WORK ORDER:
Wherever the word "ready" occurs in the lines below, copy the whole line.

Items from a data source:
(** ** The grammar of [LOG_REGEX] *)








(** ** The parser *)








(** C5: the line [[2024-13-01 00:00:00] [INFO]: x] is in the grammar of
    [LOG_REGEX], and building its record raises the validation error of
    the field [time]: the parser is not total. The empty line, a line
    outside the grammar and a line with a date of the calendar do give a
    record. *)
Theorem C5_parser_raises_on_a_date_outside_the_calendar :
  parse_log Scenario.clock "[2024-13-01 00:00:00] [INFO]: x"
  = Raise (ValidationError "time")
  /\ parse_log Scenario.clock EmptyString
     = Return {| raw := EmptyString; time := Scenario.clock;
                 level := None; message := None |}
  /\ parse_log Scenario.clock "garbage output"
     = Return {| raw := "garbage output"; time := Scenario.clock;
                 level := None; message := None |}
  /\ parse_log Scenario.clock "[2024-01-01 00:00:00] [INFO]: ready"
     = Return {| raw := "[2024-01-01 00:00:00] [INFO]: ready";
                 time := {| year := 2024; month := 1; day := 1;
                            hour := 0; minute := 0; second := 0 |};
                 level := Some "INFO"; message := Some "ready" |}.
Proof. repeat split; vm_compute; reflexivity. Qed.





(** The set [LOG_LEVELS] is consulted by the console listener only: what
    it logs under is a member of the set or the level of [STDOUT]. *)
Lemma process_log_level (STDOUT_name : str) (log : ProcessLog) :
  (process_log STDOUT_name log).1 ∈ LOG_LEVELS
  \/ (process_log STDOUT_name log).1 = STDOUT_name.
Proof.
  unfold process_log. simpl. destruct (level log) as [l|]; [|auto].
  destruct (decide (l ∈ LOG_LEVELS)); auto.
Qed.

RESPONSE AREA:
  /\ parse_log Scenario.clock "[2024-01-01 00:00:00] [INFO]: ready"
     = Return {| raw := "[2024-01-01 00:00:00] [INFO]: ready";
                 level := Some "INFO"; message := Some "ready" |}.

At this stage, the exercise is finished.